32.8: Principi della cromatografia su colonna

La tecnica della cromatografia fu inventata per la prima volta nel 1901 da Michael S. Tswett, un botanico russo, per separare i pigmenti vegetali utilizzando solventi organici. Inoltre, nel 1941, Archer John Porter Martin e R. L. M. Synge modificarono la tecnica inserendo il gel di silice in una colonna. Una miscela di amminoacidi è stata quindi separata sulla colonna impaccata utilizzando una miscela di cloroformio e acqua come fase mobile. Questo è stato il primo rapporto sulla cromatografia su colonna. Attualmente, la cromatografia su colonna è una tecnica ampiamente utilizzata per separare vari tipi di composti da una miscela campione.

Fattori che influenzano la separazione efficiente delle proteine

Vari parametri come il materiale della colonna, l'impaccamento e le condizioni operative come le velocità di flusso e la temperatura determinano l'efficienza della separazione mediante cromatografia su colonna.

La scelta del materiale o della matrice della colonna determina l'entità dell'interazione con il campione. Il materiale della matrice deve essere impaccato saldamente e uniformemente nella colonna. Bolle d'aria, detriti, particelle di grandi dimensioni e precipitati interferiscono con il flusso uniforme del solvente attraverso la colonna, influenzandone l'efficienza di separazione. La colonna dovrebbe inoltre essere priva di particolato.

Il campione iniettato nella colonna deve essere limpido e privo di aggregati che potrebbero ostruire la colonna, ostacolando il flusso del solvente. Anche la portata del solvente influisce sulla separazione. Portate di solvente molto elevate o molto basse determinano una separazione inefficiente dei composti e dei preparati impuri. Velocità molto elevate possono inoltre disturbare l'impaccamento della colonna, compromettendo l'efficienza del processo. Inoltre, anche la composizione del tampone di eluizione è un fattore importante. Dovrebbe essere non corrosivo e compatibile con il campione e anche con il materiale della colonna per prevenire la precipitazione o la dissoluzione in situ.

Anche un altro parametro operativo, la temperatura, gioca un ruolo importante nel processo.

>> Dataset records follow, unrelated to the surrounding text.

Lemma namespace_kept_put (r : Bucket) (ku kv k0 : bytes) (n : node)
    (ub dl wt : Bucket) :
  k0 <> downloadItemsBucket -> k0 <> watchedTorrentsBucket ->
  bucket_find ku r = Some (Nested ub) ->
  bucket_find downloadItemsBucket ub = Some (Nested dl) ->
  bucket_find watchedTorrentsBucket ub = Some (Nested wt) ->
  exists ub' dl' wt',
    bucket_find ku (bucket_update r [kv] (bucket_insert k0 n))
      = Some (Nested ub') /\
    bucket_find downloadItemsBucket ub' = Some (Nested dl') /\
    bucket_find watchedTorrentsBucket ub' = Some (Nested wt').
Proof.
  intros N1 N2 Hu Hd Hw. rewrite bucket_find_update, Hu.
  destruct (bytes_eqb kv ku); [|eauto 10].
  cbn [bucket_update]. do 3 eexists. split; [reflexivity|].
  rewrite !bucket_find_insert_neq by assumption. eauto.
Qed.

(** X18: no call other than [Open] takes the buckets of a user away: a user
    whose bucket and child buckets exist has them after any call that
    returns, with or without an error. *)
Theorem namespaces_persist (h : Host) (c : call) (u : string)
    (s s' : Store) (e : option goerror) :
  c <> CallOpen ->
  has_namespace u s ->
  run_call h c s = Returns (e, s') ->
  has_namespace u s'.
Proof.
  intros NO N H.
  assert (Err : forall fn err, Store.db_Update s fn = Returns (Some err, s')
                               -> has_namespace u s').
  { intros fn err Hf. apply db_Update_error in Hf. now subst. }
  destruct N as (Hne & ub & dl & wt & Hub & Hfd & Hfw).
  destruct c; try contradiction; cbn [run_call] in H.
  - (* Close *)
    revert H. unfold Store.Close. unfold user_bucket in Hub.
    destruct (db s) as [d|] eqn:Hd; [|discriminate].
    unfold DB_Close. destruct (opened d); cbn [negb]; intros [= _ <-];
      (split; [assumption|]); exists ub, dl, wt;
      unfold user_bucket; cbn [db root]; auto.
  - (* CreateBuckets *)
    destruct e as [err|]; [now apply (Err _ err H)|].
    apply CreateBuckets_effect in H as (d & r' & Hd & Ho & -> & G).
    unfold user_bucket in Hub. rewrite Hd in Hub.
    apply bucket_at_one in Hub. destruct (G _ _ Hub) as (ub' & Hub' & Gr).
    split; [assumption|]. exists ub', dl, wt.
    unfold user_bucket. cbn [db root set_root].
    split; [now apply bucket_at_one|].
    rewrite !Gr by (left; congruence). auto.
  - (* SaveState *)
    destruct e as [err|]; [now apply (Err _ err H)|].
    apply SaveState_success in H as (d & val & Hd & Ho & Hc & ->).
    unfold user_bucket in Hub. rewrite Hd in Hub.
    apply bucket_at_one in Hub.
    destruct (namespace_kept_state (root d) (bytes_of_string u)
                (bytes_of_string forUser)
                (bucket_insert (itob (FileID state)) (Leaf val))
                ub dl wt Hub Hfd Hfw) as (ub' & dl' & wt' & Hu' & Hd' & Hw').
    split; [assumption|]. exists ub', dl', wt'.
    unfold user_bucket. cbn [db root set_root].
    split; [now apply bucket_at_one|]. now split.
  - (* SaveConfig *)
    destruct e as [err|]; [now apply (Err _ err H)|].
    apply SaveConfig_success in H as (d & val & Hd & Ho & Hc & ->).
    unfold user_bucket in Hub. rewrite Hd in Hub.
    apply bucket_at_one in Hub.
    destruct (namespace_kept_config (root d) (bytes_of_string u)
                (bytes_of_string forUser) val ub dl wt Hub Hfd Hfw)
      as (ub' & dl' & wt' & Hu' & Hd' & Hw').
    split; [assumption|]. exists ub', dl', wt'.
    unfold user_bucket. cbn [db root set_root].
    split; [now apply bucket_at_one|]. now split.
  - (* SaveCurrentUser *)
    destruct e as [err|]; [now apply (Err _ err H)|].
    apply SaveCurrentUser_success in H as (d & Hd & ->).
    unfold user_bucket in Hub. rewrite Hd in Hub.
    apply bucket_at_one in Hub.
    destruct (namespace_kept_put (root d) (bytes_of_string u) defaultsBucket
                (bytes_of_string "current-user")
                (Leaf (bytes_of_string username)) ub dl wt)
      as (ub' & dl' & wt' & Hu' & Hd' & Hw'); auto; try discriminate.
    split; [assumption|]. exists ub', dl', wt'.
    unfold user_bucket. cbn [db root set_root].
    split; [now apply bucket_at_one|]. now split.
Qed.

Lemma db_Update_path (s s' : Store) (fn : Tx (option goerror))
    (e : option goerror) :
  Store.db_Update s fn = Returns (e, s') -> path s' = path s.
Proof.
  unfold Store.db_Update. destruct (db s) as [d|]; [|discriminate].
  destruct (DB_Update fn d) as [[e' d']|]; [|discriminate].
  now intros [= _ <-].
Qed.

(** X19: the path of the store is fixed at [NewStore]: [Path] returns it on
    the new store, and no call that returns changes what [Path] returns. *)
Theorem Path_is_constant (h : Host) (c : call) (p : string) (s s' : Store)
    (e : option goerror) :
  Store.Path (NewStore p) = p /\
  (run_call h c s = Returns (e, s') -> Store.Path s' = Store.Path s).
Proof.
  split; [reflexivity|]. unfold Store.Path.
  destruct c; cbn [run_call]; try apply db_Update_path.
  - unfold Store.Open. destruct (bolt_Open h (path s)) as [err|d].
    + now intros [= _ <-].
    + destruct (Store.db_Update _ _) as [[[e1|] s1]|] eqn:U;
        try discriminate.
      * apply db_Update_path in U. cbn [path] in U.
        destruct (db s1) as [d1|]; [|discriminate].
        destruct (DB_Close d1) as [cerr d2]. intros [= _ <-]. exact U.
      * apply db_Update_path in U. cbn [path] in U. now intros [= _ <-].
  - unfold Store.Close. destruct (db s) as [d|]; [|discriminate].
    destruct (DB_Close d) as [cerr d']. now intros [= _ <-].
Qed.

(** X20: the default configuration exists exactly when the host resolves
    the current user: with the error of [user.Current], [Config] of the
    empty user returns a nil configuration and that error; otherwise it
    returns a configuration that is paused, downloads to [putio-sync] under
    the home directory from no folder (-1), carries no token, and whose
    parallelism is positive and within the limits of the package. *)
Theorem DefaultConfig_of_host (h : Host) (s : Store) :
  (forall err, user_Current h = inl err ->
     Store.Config h "" s = Returns (None, Some err)) /\
  (forall usr, user_Current h = inr usr ->
     exists cfg,
       Store.Config h "" s = Returns (Some cfg, None) /\
       IsPaused cfg = true /\
       DownloadTo cfg = filepath_Join h (HomeDir usr) "putio-sync" /\
       DownloadFrom cfg = -1 /\
       OAuth2Token cfg = ""%string /\
       0 < SegmentsPerFile cfg <= limitSegmentsPerFile /\
       0 < MaxParallelFiles cfg <= limitParallelFiles /\
       0 < PollInterval cfg).
Proof.
  split.
  - intros err E. unfold Store.Config. cbn [String.eqb].
    unfold Store.DefaultConfig. now rewrite E.
  - intros usr E. eexists. split.
    + unfold Store.Config. cbn [String.eqb].
      unfold Store.DefaultConfig. rewrite E. reflexivity.
    + cbn. repeat split; try reflexivity; discriminate.
Qed.

End InvariantFacts.

(** X21: marshalling a duration never fails; unmarshalling an empty text,
    or a text the time library does not parse, leaves the duration as it
    was (with no error for the empty text); and unmarshalling what was
    marshalled gives the duration back whenever the library parses what it
    prints and prints no empty string. *)
Theorem Duration_text_round_trip (t : TimeLib) (d d0 : Z) (text : bytes) :
  snd (Duration.MarshalText t d) = None /\
  Duration.UnmarshalText t [] d0 = (d0, None) /\
  (forall err, snd (Duration.UnmarshalText t text d0) = Some err ->
               fst (Duration.UnmarshalText t text d0) = d0) /\
  (time_String t d <> ""%string ->
   time_ParseDuration t (time_String t d) = inr d ->
   Duration.UnmarshalText t (fst (Duration.MarshalText t d)) d0 = (d, None)).
Proof.
  split; [reflexivity|]. split; [reflexivity|]. split.
  - intros err. unfold Duration.UnmarshalText.
    destruct (length text =? 0)%nat; [discriminate|].
    now destruct (time_ParseDuration t (string_of_list_byte text)).
  - intros Hne Hp. unfold Duration.UnmarshalText, Duration.MarshalText,
      Duration.String. cbn [fst].
    rewrite (bytes_of_string_nonempty _ Hne).
    unfold bytes_of_string. now rewrite string_of_list_byte_of_string, Hp.
Qed.

(** ** The sample store *)

#[local] Existing Instance Sample.gobState.
#[local] Existing Instance Sample.gobConfig.

Lemma sample_alice_created :
  Store.CreateBuckets "alice" Sample.opened_store
  = Returns (None, Sample.alice_store).
Proof. reflexivity. Qed.

Lemma sample_alice_live : live Sample.alice_store.
Proof. eexists. split; [reflexivity|]. split; reflexivity. Qed.

Lemma sample_alice_provisioned : provisioned "alice" Sample.alice_store.
Proof.
  split; [discriminate|]. exists [(downloadItemsBucket, Nested []);
                                   (watchedTorrentsBucket, Nested [])], [], [].
  split; [reflexivity|]. split; [reflexivity|]. split; [reflexivity|].
  split; [intros k c []|]. intros c. discriminate.
Qed.

Lemma sample_alice_no_states : downloads "alice" Sample.alice_store = Some [].
Proof. reflexivity. Qed.

(** A concrete value is storable by evaluation of the sample codec. *)
Ltac sample_storable :=
  unfold storable; split; [now vm_compute | reflexivity].

Lemma sample_config_storable : storable Sample.config.
Proof. sample_storable. Qed.

Lemma sample_states_storable :
  Forall storable [Sample.state 5 false; Sample.state 1 false;
                   Sample.state 3 false] /\
  storable (Sample.state 1 false) /\
  storable (Sample.state 2 true) /\
  storable (Sample.state 3 false).
Proof.
  split; [repeat (apply Forall_cons; [sample_storable|]); apply Forall_nil|].
  split; [sample_storable|]. split; sample_storable.
Qed.

(** ** The theorems at the sample store *)

Lemma Config_unprovisioned_panics_witness :
  "bob"%string <> ""%string /\
  db Sample.opened_store = Some Sample.opened_db /\
  opened Sample.opened_db = true /\
  bucket_find (bytes_of_string "bob") (root Sample.opened_db) = None /\
  Store.Config Sample.host "bob" Sample.opened_store = Panics.
Proof.
  assert (H1 : "bob"%string <> ""%string) by discriminate.
  assert (H2 : db Sample.opened_store = Some Sample.opened_db)
    by reflexivity.
  assert (H3 : opened Sample.opened_db = true) by reflexivity.
  assert (H4 : bucket_find (bytes_of_string "bob") (root Sample.opened_db)
               = None) by reflexivity.
  exact (conj H1 (conj H2 (conj H3 (conj H4
           (Config_unprovisioned_panics Sample.host "bob"
              Sample.opened_store Sample.opened_db H1 H2 H3 H4))))).
Defined.

Lemma SaveState_unprovisioned_panics_witness :
  db Sample.opened_store = Some Sample.opened_db /\
  opened Sample.opened_db = true /\
  bucket_find (bytes_of_string "bob") (root Sample.opened_db) = None /\
  Store.SaveState (Sample.state 1 false) "bob" Sample.opened_store = Panics.
Proof.
  assert (H2 : db Sample.opened_store = Some Sample.opened_db)
    by reflexivity.
  assert (H3 : opened Sample.opened_db = true) by reflexivity.
  assert (H4 : bucket_find (bytes_of_string "bob") (root Sample.opened_db)
               = None) by reflexivity.
  exact (conj H2 (conj H3 (conj H4
           (SaveState_unprovisioned_panics (Sample.state 1 false) "bob"
              Sample.opened_store Sample.opened_db H2 H3 H4)))).
Defined.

Decide la stabilità del campione, del materiale della colonna e del tampone solvente. Inoltre, una temperatura costante in tutta la colonna risolve in modo efficiente i composti. Dopo aver completato il processo di separazione, le colonne devono essere lavate accuratamente passando ripetutamente un solvente adatto per evitare la contaminazione del campione nelle analisi successive. Occasionalmente, il solvente viene fatto passare in una colonna nella direzione opposta per rimuovere qualsiasi materiale intasato.

Limitazioni

Sebbene sia una tecnica molto utilizzata, il metodo presenta ancora alcune limitazioni. È un metodo che richiede molto tempo poiché le velocità di flusso devono essere più lente per una migliore risoluzione dei composti. Inoltre, le grandi quantità di solventi altamente puri richiesti nella fase mobile rendono il processo costoso. Ciò aumenta anche i costi di aumento di scala quando sono necessarie rese più elevate di composti puri.

La cromatografia su colonna è una tecnica biochimica utilizzata per separare i composti in base alle loro proprietà fisiche e chimiche.

Ha due componenti principali: la fase stazionaria solida o matrice e la fase mobile liquida o solvente.

La colonna impacchettata con matrice viene caricata con un campione, come una miscela proteica. Il solvente viene quindi utilizzato per trasportare il campione attraverso la colonna.

All'interno della colonna, la matrice agisce come una maglia molecolare che filtra le proteine in base alle loro dimensioni o all'interazione con la matrice. Le proteine più grandi tendono a viaggiare più velocemente delle proteine più piccole, con conseguente separazione basata sulle dimensioni.

Inoltre, le proteine in un campione possono interagire con la matrice. Le interazioni deboli consentono alle proteine di passare rapidamente, mentre le interazioni forti trattengono le proteine all'interno della colonna.

Un cambiamento graduale del pH o della forza ionica del solvente altera le interazioni delle proteine con la matrice e aiuta a eluire le proteine in frazioni separate.